实施例3 过量表达活性位点缺失的二氢硫辛酰胺乙酰转移酶突变体增强丙酮酸积累

按之前所述生产丙酮酸的方法将野生型Y.lipolytica WSH-Z06菌株、Y.lipolytica-K、Y.lipolytica-409A和Y.lipolytica-413A同时接种于含有1.5L发酵培养基的3L发酵罐中，在28℃，200rpm条件下发酵144h，对比细胞外积累的丙酮酸积累。对比发现：表达野生型二氢硫辛酰胺乙酰转移酶后，重组菌株Y.lipolytica-K细胞外积累的丙酮酸轻微上涨至野生型菌株的119.5％。由于二氢硫辛酰胺乙酰转移酶活性位点突变，细胞内丙酮酸脱氢酶催化活力下降，丙酮酸经TCA循环代谢分解量下降，发酵结束时，与Y.lipolytica WSH-Z06菌株相比，Y.lipolytica-409A和Y.lipolytica-413A细胞外积累的丙酮酸分别从20.5g·L^-1分别上升至38.6g·L^-1和39.9g·L^-1(图3)。由于过量表达二氢硫辛酰胺乙酰转移酶，改变了丙酮酸脱氢酶系天然组装化学计量学平衡，干扰了丙酮酸脱氢酶和二氢硫辛酰胺脱氢酶与二氢硫辛酰胺乙酰转移酶组装，因此，重组菌株Y.lipolytica-K细胞内的丙酮酸脱氢酶催化活力下降了，细胞外积累的丙酮酸有所提高。
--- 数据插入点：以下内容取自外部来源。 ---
Lemma adjust_group_ok ph s :
  pgm_ok cfg N s →
  ∃ s', adjust_group tuple_hash cfg ph s = (Ret tt, s') ∧ pgm_ok cfg N s' ∧ only_group ph s s' ∧
    Z.abs (get_k cfg ph s' - get_k cfg ph s) ≤ 1 ∧
    (0 < default 0 (group_cooldown s !! ph) → get_k cfg ph s' = get_k cfg ph s).
Proof.
  intros Hok. pose proof (get_k_range s ph Hok) as Hk. unfold adjust_group. fold (get_k cfg ph s).
  destruct (Z.ltb_spec 0 (default 0 (group_cooldown s !! ph))) as [Hcd|Hcd].
  - eexists. split; [done|]. split_and!; [|split_and!; try done|unfold get_k; simpl; lia|done].
    + destruct Hok as (? & ? & ? & Hc). split_and!; try done. simpl. apply map_Forall_insert_2; [|done].
      destruct (group_cooldown s !! ph) as [cd|] eqn:E; simpl in *; [|lia].
      destruct (Hc ph cd E). split; [lia|done].
    + intros h Hne. simpl. by rewrite lookup_insert_ne.
  - assert (Hsame : Z.abs (get_k cfg ph s - get_k cfg ph s) ≤ 1) by lia.
    assert (Hid : only_group ph s s) by (split_and!; done).
    destruct (all_pod_ids s) as [|p ps] eqn:Hp; [exists s; split_and!; try done; apply Hid|].
    destruct (select_candidates_ret ph (p :: ps) (get_k cfg ph s)) as (l & -> & _).
    destruct l as [|c cs]; [exists s; split_and!; try done; apply Hid|].
    destruct (new_k_of_ok s ph (get_k cfg ph s) (c :: cs)) as (k' & -> & Hr & Habs);
      [done|done|done|by rewrite Hp|].
    destruct (Z.eqb_spec k' (get_k cfg ph s)); [exists s; split_and!; try done; apply Hid|].
    eexists. split; [done|]. split_and!; [|split_and!; try done| |lia].
    + destruct Hok as (? & ? & Hg & Hc). rewrite Hp in *. split_and!; try done; simpl.
      * by apply map_Forall_insert_2.
      * apply map_Forall_insert_2; [rewrite lookup_insert_eq; split; [destruct Hcfg; lia|done]|].
        intros h cd Hh. destruct (Hc h cd Hh) as [? ?]. split; [done|].
        destruct (decide (ph = h)) as [->|]; [by rewrite lookup_insert_eq|by rewrite lookup_insert_ne].
    + intros h Hne. simpl. by rewrite !lookup_insert_ne.
    + unfold get_k at 1. simpl. rewrite lookup_insert_eq. simpl. done.
Qed.

Lemma adjust_groups_ok groups s :
  NoDup groups → pgm_ok cfg N s →
  ∃ s', for_each groups (adjust_group tuple_hash cfg) s = (Ret tt, s') ∧ pgm_ok cfg N s' ∧
    ring_buffer s' = ring_buffer s ∧
    (∀ h, h ∉ groups → group_k s' !! h = group_k s !! h) ∧
    ∀ h, Z.abs (get_k cfg h s' - get_k cfg h s) ≤ 1 ∧
      (0 < default 0 (group_cooldown s !! h) → get_k cfg h s' = get_k cfg h s).
Proof.
  revert s. induction groups as [|g groups IH]; intros s Hnd Hok.
  { exists s. split_and!; try done. intros h. split; [lia|done]. }
  apply NoDup_cons in Hnd as [Hnew Hnd].
  destruct (adjust_group_ok g s Hok) as (s1 & H1 & Hok1 & (Hring & Hpods & Hframe) & Habs & Hcd).
  destruct (IH s1 Hnd Hok1) as (s2 & H2 & Hok2 & Hring2 & Hout & Hall).
  exists s2. split; [simpl; unfold bind; by rewrite H1|]. split_and!; [done|congruence|..].
  - intros h [Hne Hh]%not_elem_of_cons. rewrite Hout by done. by apply Hframe.
  - intros h. destruct (decide (h = g)) as [->|Hne].
    + assert (get_k cfg g s2 = get_k cfg g s1) as -> by (unfold get_k; by rewrite Hout). done.
    + destruct (Hframe h Hne) as [Eg Ec]. specialize (Hall h). rewrite Ec in Hall.
      assert (get_k cfg h s1 = get_k cfg h s) as <- by (unfold get_k; by rewrite Eg). done.
Qed.

Lemma distinct_nodup l : NoDup (distinct l).
Proof.
  induction l as [|x l IH]; simpl; constructor; [|by apply NoDup_filter].
  intros [H _]%list_elem_of_filter. done.
Qed.

Lemma forget_groups_ok dominant s :
  pgm_ok cfg N s → pgm_ok cfg N (forget_groups dominant s) ∧
  ring_buffer (forget_groups dominant s) = ring_buffer s ∧
  (∀ h k, group_k (forget_groups dominant s) !! h = Some k ↔ group_k s !! h = Some k ∧ h ∈ dominant) ∧
  (∀ h, h ∈ dominant → group_cooldown (forget_groups dominant s) !! h = group_cooldown s !! h).
Proof.
  intros (Hn & Hring & Hg & Hc).
  assert (Hk : ∀ h k, group_k (forget_groups dominant s) !! h = Some k ↔
    group_k s !! h = Some k ∧ h ∈ dominant).
  { intros h k. simpl. rewrite map_lookup_filter_Some. simpl. rewrite bool_decide_eq_false. split.
    - intros [Hl Hin]. split; [done|]. destruct (decide (h ∈ dominant)); [done|]. destruct Hin.
      split; [|done]. by apply elem_of_dom_2 in Hl.
    - intros [Hl Hin]. split; [done|]. by intros [_ ?]. }
  split_and!; [split_and!; [done..| |]|done|done|].
  - intros h k [Hl _]%Hk. by apply (Hg h).
  - intros h cd Hl. simpl in Hl. apply map_lookup_filter_Some in Hl as [Hl Hin].
    destruct (Hc h cd Hl) as [? [k Hkk]]. split; [done|]. exists k. apply Hk. split; [done|].
    simpl in Hin. apply bool_decide_eq_false in Hin.
    destruct (decide (h ∈ dominant)); [done|]. destruct Hin. split; [by apply elem_of_dom_2 in Hkk|done].
  - intros h Hin. simpl. destruct (group_cooldown s !! h) as [cd|] eqn:E.
    + apply map_lookup_filter_Some. split; [done|]. simpl. apply bool_decide_eq_false. by intros [_ ?].
    + apply map_lookup_filter_None. by left.
Qed.

(** One run of the timer. *)
Lemma adjust_all_groups_ok s :
  pgm_ok cfg N s →
  ∃ s', adjust_all_groups tuple_hash cfg s = (Ret tt, s') ∧ pgm_ok cfg N s' ∧
    ring_buffer s' = ring_buffer s ∧
    ∀ h, h ∈ dominant_groups cfg (ring_buffer s) →
      Z.abs (get_k cfg h s' - get_k cfg h s) ≤ 1 ∧
      (0 < default 0 (group_cooldown s !! h) → get_k cfg h s' = get_k cfg h s).
Proof.
  intros Hok. unfold adjust_all_groups, bind at 1, get.
  destruct (Nat.ltb_spec (length (ring_buffer s)) 10) as [Hlt|Hge].
  { eexists. split; [done|]. split_and!; try done. intros h _. unfold get_k. simpl. split; [lia|done]. }
  set (dominant := dominant_groups cfg (ring_buffer s)).
  destruct (forget_groups_ok dominant s Hok) as (Hok1 & Hring1 & Hk1 & Hcd1).
  destruct (adjust_groups_ok dominant (forget_groups dominant s)) as (s2 & Hrun & Hok2 & Hring2 & _ & Hall);
    [apply NoDup_filter, distinct_nodup|done|].
  exists (count_adjustment s2). unfold modify, bind. rewrite Hrun. split; [done|].
  split_and!; [done|by simpl; rewrite Hring2|].
  intros h Hin. specialize (Hall h). rewrite Hcd1 in Hall by done.
  assert (get_k cfg h (forget_groups dominant s) = get_k cfg h s) as E.
  { unfold get_k. destruct (group_k s !! h) as [k|] eqn:E.
    - by rewrite (proj2 (Hk1 h k)).
    - destruct (group_k (forget_groups dominant s) !! h) as [k|] eqn:E'; [|done].
      apply Hk1 in E' as [? _]. congruence. }
  rewrite E in Hall. done.
Qed.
与此类似，将T.glabrata CCTCC M202019△ura3、T.glabrata-C、T.glabrata-442A和T.glabrata-446A同时接种含有1.5L发酵培养基的3L发酵罐中，在28℃，200rpm条件下发酵80h。发酵结束时，重组菌株T.glabrata-C细胞外积累的丙酮酸从49.4g·L^-1上升至56.8g·L^-1；表达二氢硫辛酰胺乙酰转移酶第442组氨酸活性氨基酸突变的T.glabrata-442A重组菌株和第446天冬氨酸活性氨基酸突变体的重组菌株T.glabrata-446A的细胞外积累的丙酮酸从49.4g·L^-1分别上升至68.6g·L^-1和74.3g·L^-1(图4)。

虽然本发明已以较佳实施例公开如上，但其并非用以限定本发明，任何熟悉此技术的人，在不脱离本发明的精神和范围内，都可做各种的改动与修饰，因此本发明的保护范围应该以权利要求书所界定的为准。